* WORK INSTRUCTIONS *
What lines in the records below contain the string "CBmac"? Copy every one.

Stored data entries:
◆ ◆ ◆ ◆ ◆ ◆ ◆

Definition IV384 : list Z :=
  [0xCBBB9D5DC1059ED8; 0x629A292A367CD507;
   0x9159015A3070DD17; 0x152FECD8F70E5939;
   0x67332667FFC00B31; 0x8EB44A8768581511;
   0xDB0C2E0D64F98FA7; 0x47B5481DBEFA4FA4].

Definition IV512 : list Z :=
  [0x6A09E667F3BCC908; 0xBB67AE8584CAA73B;
   0x3C6EF372FE94F82B; 0xA54FF53A5F1D36F1;
   0x510E527FADE682D1; 0x9B05688C2B3E6C1F;
   0x1F83D9ABFB41BD6B; 0x5BE0CD19137E2179].

Definition sigma : list (list nat) :=
  [[0; 1; 2; 3; 4; 5; 6; 7; 8; 9; 10; 11; 12; 13; 14; 15];
  [14; 10; 4; 8; 9; 15; 13; 6; 1; 12; 0; 2; 11; 7; 5; 3];
  [11; 8; 12; 0; 5; 2; 15; 13; 10; 14; 3; 6; 7; 1; 9; 4];
  [7; 9; 3; 1; 13; 12; 11; 14; 2; 6; 5; 10; 4; 0; 15; 8];
  [9; 0; 5; 7; 2; 4; 10; 15; 14; 1; 11; 12; 6; 8; 3; 13];
  [2; 12; 6; 10; 0; 11; 8; 3; 4; 13; 7; 5; 15; 14; 1; 9];
  [12; 5; 1; 15; 14; 13; 4; 10; 0; 7; 6; 3; 9; 2; 8; 11];
  [13; 11; 7; 14; 12; 1; 3; 9; 5; 0; 15; 4; 8; 6; 2; 10];
  [6; 15; 14; 9; 11; 3; 0; 8; 12; 2; 13; 7; 1; 4; 10; 5];
  [10; 2; 8; 4; 7; 6; 1; 5; 15; 11; 9; 14; 3; 12; 13; 0];
  [0; 1; 2; 3; 4; 5; 6; 7; 8; 9; 10; 11; 12; 13; 14; 15];
  [14; 10; 4; 8; 9; 15; 13; 6; 1; 12; 0; 2; 11; 7; 5; 3];
  [11; 8; 12; 0; 5; 2; 15; 13; 10; 14; 3; 6; 7; 1; 9; 4];
  [7; 9; 3; 1; 13; 12; 11; 14; 2; 6; 5; 10; 4; 0; 15; 8];
  [9; 0; 5; 7; 2; 4; 10; 15; 14; 1; 11; 12; 6; 8; 3; 13];
  [2; 12; 6; 10; 0; 11; 8; 3; 4; 13; 7; 5; 15; 14; 1; 9]]%nat.

(** The macros [Z00] ... [Z9F]: [Zri] is the digit pasted into [M ## n] and
    [CS ## n] for position [i] of round [r]. *)
Definition Ztab_0_7 : list (list nat) :=
  [[0; 1; 2; 3; 4; 5; 6; 7; 8; 9; 10; 11; 12; 13; 14; 15];
   [14; 10; 4; 8; 9; 15; 13; 6; 1; 12; 0; 2; 11; 7; 5; 3];
   [11; 8; 12; 0; 5; 2; 15; 13; 10; 14; 3; 6; 7; 1; 9; 4];
   [7; 9; 3; 1; 13; 12; 11; 14; 2; 6; 5; 10; 4; 0; 15; 8];
   [9; 0; 5; 7; 2; 4; 10; 15; 14; 1; 11; 12; 6; 8; 3; 13];
   [2; 12; 6; 10; 0; 11; 8; 3; 4; 13; 7; 5; 15; 14; 1; 9];
   [12; 5; 1; 15; 14; 13; 4; 10; 0; 7; 6; 3; 9; 2; 8; 11];
   [13; 11; 7; 14; 12; 1; 3; 9; 5; 0; 15; 4; 8; 6; 2; 10]]%nat.

Definition Ztab_8_9 : list (list nat) :=
  [[6; 15; 14; 9; 11; 3; 0; 8; 12; 2; 13; 7; 1; 4; 10; 5];
   [10; 2; 8; 4; 7; 6; 1; 5; 15; 11; 9; 14; 3; 12; 13; 0]]%nat.

Definition Ztab : list (list nat) := Ztab_0_7 ++ Ztab_8_9.

Definition Zx (r i : nat) : nat := nth i (nth r Ztab []) 0%nat.

(** The macros [CS0] ... [CSF]. *)
Definition CSmac : list Z :=
  [0x243F6A88; 0x85A308D3; 0x13198A2E; 0x03707344;
   0xA4093822; 0x299F31D0; 0x082EFA98; 0xEC4E6C89;
   0x452821E6; 0x38D01377; 0xBE5466CF; 0x34E90C6C;
   0xC0AC29B7; 0xC97C50DD; 0x3F84D5B5; 0xB5470917].

(** The array of the compact code. *)
Definition CS : list Z :=
  [0x243F6A88; 0x85A308D3; 0x13198A2E; 0x03707344;
   0xA4093822; 0x299F31D0; 0x082EFA98; 0xEC4E6C89;
   0x452821E6; 0x38D01377; 0xBE5466CF; 0x34E90C6C;
   0xC0AC29B7; 0xC97C50DD; 0x3F84D5B5; 0xB5470917].

Definition CSx (r i : nat) : Z := nth (Zx r i) CSmac 0.

(** The macros [CB0] ... [CBF]. *)
Definition CBmac : list Z :=
  [0x243F6A8885A308D3; 0x13198A2E03707344;
   0xA4093822299F31D0; 0x082EFA98EC4E6C89;
   0x452821E638D01377; 0xBE5466CF34E90C6C;
   0xC0AC29B7C97C50DD; 0x3F84D5B5B5470917;
   0x9216D5D98979FB1B; 0xD1310BA698DFB5AC;
   0x2FFD72DBD01ADFB7; 0xB8E1AFED6A267E96;
   0xBA7C9045F12C7F99; 0x24A19947B3916CF7;
   0x0801F2E2858EFC16; 0x636920D871574E69].

(** The array of the compact code. *)
Definition CB : list Z :=
  [0x243F6A8885A308D3; 0x13198A2E03707344;
   0xA4093822299F31D0; 0x082EFA98EC4E6C89;
   0x452821E638D01377; 0xBE5466CF34E90C6C;
   0xC0AC29B7C97C50DD; 0x3F84D5B5B5470917;
   0x9216D5D98979FB1B; 0xD1310BA698DFB5AC;
   0x2FFD72DBD01ADFB7; 0xB8E1AFED6A267E96;
   0xBA7C9045F12C7F99; 0x24A19947B3916CF7;
   0x0801F2E2858EFC16; 0x636920D871574E69].

Definition CBx (r i : nat) : Z := nth (Zx r i) CBmac 0.

(** [Mx(r, i)]: the message word variable named by [Zri]. *)
Definition Mx (M : list Z) (r i : nat) : Z := nth (Zx r i) M 0.

(** The working variables [V0] ... [VF]. *)
Inductive vvars :=
  Vv (V0 V1 V2 V3 V4 V5 V6 V7 V8 V9 VA VB VC VD VE VF : Z).

(** The local copies of the chaining value, the salt and the counter
    (DECL_STATE32 and DECL_STATE64). *)
Inductive hvars :=
  Hv (H0 H1 H2 H3 H4 H5 H6 H7 S0 S1 S2 S3 T0 T1 : Z).

(** The fields [H], [S], [T0], [T1] of [sph_blake_small_context] and
    [sph_blake_big_context]. *)
Record bstate := BState { bH : list Z; bS : list Z; bT0 : Z; bT1 : Z }.

Definition blake_context := sctx bstate.

Definition GS (m0 m1 c0 c1 a b c d : Z) : Z * Z * Z * Z :=
  let a := SPH_T32 (a + b + (m0 .^ c1)) in
  let d := SPH_ROTR32 (d .^ a) 16 in
  let c := SPH_T32 (c + d) in
  let b := SPH_ROTR32 (b .^ c) 12 in
  let a := SPH_T32 (a + b + (m1 .^ c0)) in
  let d := SPH_ROTR32 (d .^ a) 8 in
  let c := SPH_T32 (c + d) in
  let b := SPH_ROTR32 (b .^ c) 7 in
  (a, b, c, d).

(** [sigma[r][i]]. *)
Definition sg (r i : nat) : nat := nth i (nth r sigma []) 0%nat.

(** [ROUND_S(r)], compact code. *)
Definition ROUND_S_compact (M : list Z) (r : nat) (v : vvars) : vvars :=
  let '(Vv V0 V1 V2 V3 V4 V5 V6 V7 V8 V9 VA VB VC VD VE VF) := v in
  let '(V0, V4, V8, VC) :=
    GS (nth (sg r 0) M 0) (nth (sg r 1) M 0) (nth (sg r 0) CS 0) (nth (sg r 1) CS 0) V0 V4 V8 VC in
  let '(V1, V5, V9, VD) :=
    GS (nth (sg r 2) M 0) (nth (sg r 3) M 0) (nth (sg r 2) CS 0) (nth (sg r 3) CS 0) V1 V5 V9 VD in
  let '(V2, V6, VA, VE) :=
    GS (nth (sg r 4) M 0) (nth (sg r 5) M 0) (nth (sg r 4) CS 0) (nth (sg r 5) CS 0) V2 V6 VA VE in
  let '(V3, V7, VB, VF) :=
    GS (nth (sg r 6) M 0) (nth (sg r 7) M 0) (nth (sg r 6) CS 0) (nth (sg r 7) CS 0) V3 V7 VB VF in
  let '(V0, V5, VA, VF) :=
    GS (nth (sg r 8) M 0) (nth (sg r 9) M 0) (nth (sg r 8) CS 0) (nth (sg r 9) CS 0) V0 V5 VA VF in
  let '(V1, V6, VB, VC) :=
    GS (nth (sg r 10) M 0) (nth (sg r 11) M 0) (nth (sg r 10) CS 0) (nth (sg r 11) CS 0) V1 V6 VB VC in
  let '(V2, V7, V8, VD) :=
    GS (nth (sg r 12) M 0) (nth (sg r 13) M 0) (nth (sg r 12) CS 0) (nth (sg r 13) CS 0) V2 V7 V8 VD in
  let '(V3, V4, V9, VE) :=
    GS (nth (sg r 14) M 0) (nth (sg r 15) M 0) (nth (sg r 14) CS 0) (nth (sg r 15) CS 0) V3 V4 V9 VE in
  Vv V0 V1 V2 V3 V4 V5 V6 V7 V8 V9 VA VB VC VD VE VF.

(** [ROUND_S(r)], unrolled code. *)
Definition ROUND_S (M : list Z) (r : nat) (v : vvars) : vvars :=
  let '(Vv V0 V1 V2 V3 V4 V5 V6 V7 V8 V9 VA VB VC VD VE VF) := v in
  let '(V0, V4, V8, VC) :=
    GS (Mx M r 0) (Mx M r 1) (CSx r 0) (CSx r 1) V0 V4 V8 VC in
  let '(V1, V5, V9, VD) :=
    GS (Mx M r 2) (Mx M r 3) (CSx r 2) (CSx r 3) V1 V5 V9 VD in
  let '(V2, V6, VA, VE) :=
    GS (Mx M r 4) (Mx M r 5) (CSx r 4) (CSx r 5) V2 V6 VA VE in
  let '(V3, V7, VB, VF) :=
    GS (Mx M r 6) (Mx M r 7) (CSx r 6) (CSx r 7) V3 V7 VB VF in
  let '(V0, V5, VA, VF) :=
    GS (Mx M r 8) (Mx M r 9) (CSx r 8) (CSx r 9) V0 V5 VA VF in
  let '(V1, V6, VB, VC) :=
    GS (Mx M r 10) (Mx M r 11) (CSx r 10) (CSx r 11) V1 V6 VB VC in
  let '(V2, V7, V8, VD) :=
    GS (Mx M r 12) (Mx M r 13) (CSx r 12) (CSx r 13) V2 V7 V8 VD in
  let '(V3, V4, V9, VE) :=
    GS (Mx M r 14) (Mx M r 15) (CSx r 14) (CSx r 15) V3 V4 V9 VE in
  Vv V0 V1 V2 V3 V4 V5 V6 V7 V8 V9 VA VB VC VD VE VF.

Definition READ_STATE32 (s : bstate) : hvars :=
  Hv (nth 0 (bH s) 0) (nth 1 (bH s) 0) (nth 2 (bH s) 0) (nth 3 (bH s) 0)
     (nth 4 (bH s) 0) (nth 5 (bH s) 0) (nth 6 (bH s) 0) (nth 7 (bH s) 0)
     (nth 0 (bS s) 0) (nth 1 (bS s) 0) (nth 2 (bS s) 0) (nth 3 (bS s) 0) (bT0 s) (bT1 s).

Definition WRITE_STATE32 (v : hvars) : bstate :=
  let '(Hv H0 H1 H2 H3 H4 H5 H6 H7 S0 S1 S2 S3 T0 T1) := v in
  BState [H0; H1; H2; H3; H4; H5; H6; H7] [S0; S1; S2; S3] T0 T1.

(** [COMPRESS32], compact code: [for (r = 0; r < 14; r ++) ROUND_S(r);] *)
Definition COMPRESS32_compact (buf : list Z) (s : hvars) : hvars :=
  let '(Hv H0 H1 H2 H3 H4 H5 H6 H7 S0 S1 S2 S3 T0 T1) := s in
  let v := Vv H0 H1 H2 H3 H4 H5 H6 H7
             (S0 .^ nth 0 CSmac 0) (S1 .^ nth 1 CSmac 0) (S2 .^ nth 2 CSmac 0) (S3 .^ nth 3 CSmac 0)
             (T0 .^ nth 4 CSmac 0) (T0 .^ nth 5 CSmac 0) (T1 .^ nth 6 CSmac 0) (T1 .^ nth 7 CSmac 0) in
  let M := [sph_dec32be (skipn 0 buf); sph_dec32be (skipn 4 buf);
            sph_dec32be (skipn 8 buf); sph_dec32be (skipn 12 buf);
            sph_dec32be (skipn 16 buf); sph_dec32be (skipn 20 buf);
            sph_dec32be (skipn 24 buf); sph_dec32be (skipn 28 buf);
            sph_dec32be (skipn 32 buf); sph_dec32be (skipn 36 buf);
            sph_dec32be (skipn 40 buf); sph_dec32be (skipn 44 buf);
            sph_dec32be (skipn 48 buf); sph_dec32be (skipn 52 buf);
            sph_dec32be (skipn 56 buf); sph_dec32be (skipn 60 buf)] in
  let v := fold_left (fun v r => ROUND_S_compact M r v) (seq 0 14) v in
  let '(Vv V0 V1 V2 V3 V4 V5 V6 V7 V8 V9 VA VB VC VD VE VF) := v in
  Hv (H0 .^ (S0 .^ V0 .^ V8)) (H1 .^ (S1 .^ V1 .^ V9))
     (H2 .^ (S2 .^ V2 .^ VA)) (H3 .^ (S3 .^ V3 .^ VB))
     (H4 .^ (S0 .^ V4 .^ VC)) (H5 .^ (S1 .^ V5 .^ VD))
     (H6 .^ (S2 .^ V6 .^ VE)) (H7 .^ (S3 .^ V7 .^ VF))
     S0 S1 S2 S3 T0 T1.

(** [COMPRESS32], unrolled code. *)
Definition COMPRESS32 (buf : list Z) (s : hvars) : hvars :=
  let '(Hv H0 H1 H2 H3 H4 H5 H6 H7 S0 S1 S2 S3 T0 T1) := s in
  let v := Vv H0 H1 H2 H3 H4 H5 H6 H7
             (S0 .^ nth 0 CSmac 0) (S1 .^ nth 1 CSmac 0) (S2 .^ nth 2 CSmac 0) (S3 .^ nth 3 CSmac 0)
             (T0 .^ nth 4 CSmac 0) (T0 .^ nth 5 CSmac 0) (T1 .^ nth 6 CSmac 0) (T1 .^ nth 7 CSmac 0) in
  let M := [sph_dec32be (skipn 0 buf); sph_dec32be (skipn 4 buf);
            sph_dec32be (skipn 8 buf); sph_dec32be (skipn 12 buf);
            sph_dec32be (skipn 16 buf); sph_dec32be (skipn 20 buf);
            sph_dec32be (skipn 24 buf); sph_dec32be (skipn 28 buf);
            sph_dec32be (skipn 32 buf); sph_dec32be (skipn 36 buf);
            sph_dec32be (skipn 40 buf); sph_dec32be (skipn 44 buf);
            sph_dec32be (skipn 48 buf); sph_dec32be (skipn 52 buf);
            sph_dec32be (skipn 56 buf); sph_dec32be (skipn 60 buf)] in
  let v := ROUND_S M 0 v in let v := ROUND_S M 1 v in
  let v := ROUND_S M 2 v in let v := ROUND_S M 3 v in
  let v := ROUND_S M 4 v in let v := ROUND_S M 5 v in
  let v := ROUND_S M 6 v in let v := ROUND_S M 7 v in
  let v := ROUND_S M 8 v in let v := ROUND_S M 9 v in
  let v := ROUND_S M 0 v in let v := ROUND_S M 1 v in
  let v := ROUND_S M 2 v in let v := ROUND_S M 3 v in
  let '(Vv V0 V1 V2 V3 V4 V5 V6 V7 V8 V9 VA VB VC VD VE VF) := v in
  Hv (H0 .^ (S0 .^ V0 .^ V8)) (H1 .^ (S1 .^ V1 .^ V9))
     (H2 .^ (S2 .^ V2 .^ VA)) (H3 .^ (S3 .^ V3 .^ VB))
     (H4 .^ (S0 .^ V4 .^ VC)) (H5 .^ (S1 .^ V5 .^ VD))
     (H6 .^ (S2 .^ V6 .^ VE)) (H7 .^ (S3 .^ V7 .^ VF))
     S0 S1 S2 S3 T0 T1.

Definition blake32_init (sc : blake_context) (iv salt : list Z) : blake_context :=
  Ctx (buf sc) 0 (BState iv salt 0 0).

(** A full buffer: count 512 more bits, then [COMPRESS32]. *)
Definition blake32_process (b : list Z) (s : hvars) : hvars :=
  let '(Hv H0 H1 H2 H3 H4 H5 H6 H7 S0 S1 S2 S3 T0 T1) := s in
  let T0 := SPH_T32 (T0 + 512) in
  let T1 := if T0 <? 512 then SPH_T32 (T1 + 1) else T1 in
  COMPRESS32 b (Hv H0 H1 H2 H3 H4 H5 H6 H7 S0 S1 S2 S3 T0 T1).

◆ ◆ ◆ ◆ ◆ ◆ ◆

* TASK ANSWER *
Definition CBmac : list Z :=
Definition CBx (r i : nat) : Z := nth (Zx r i) CBmac 0.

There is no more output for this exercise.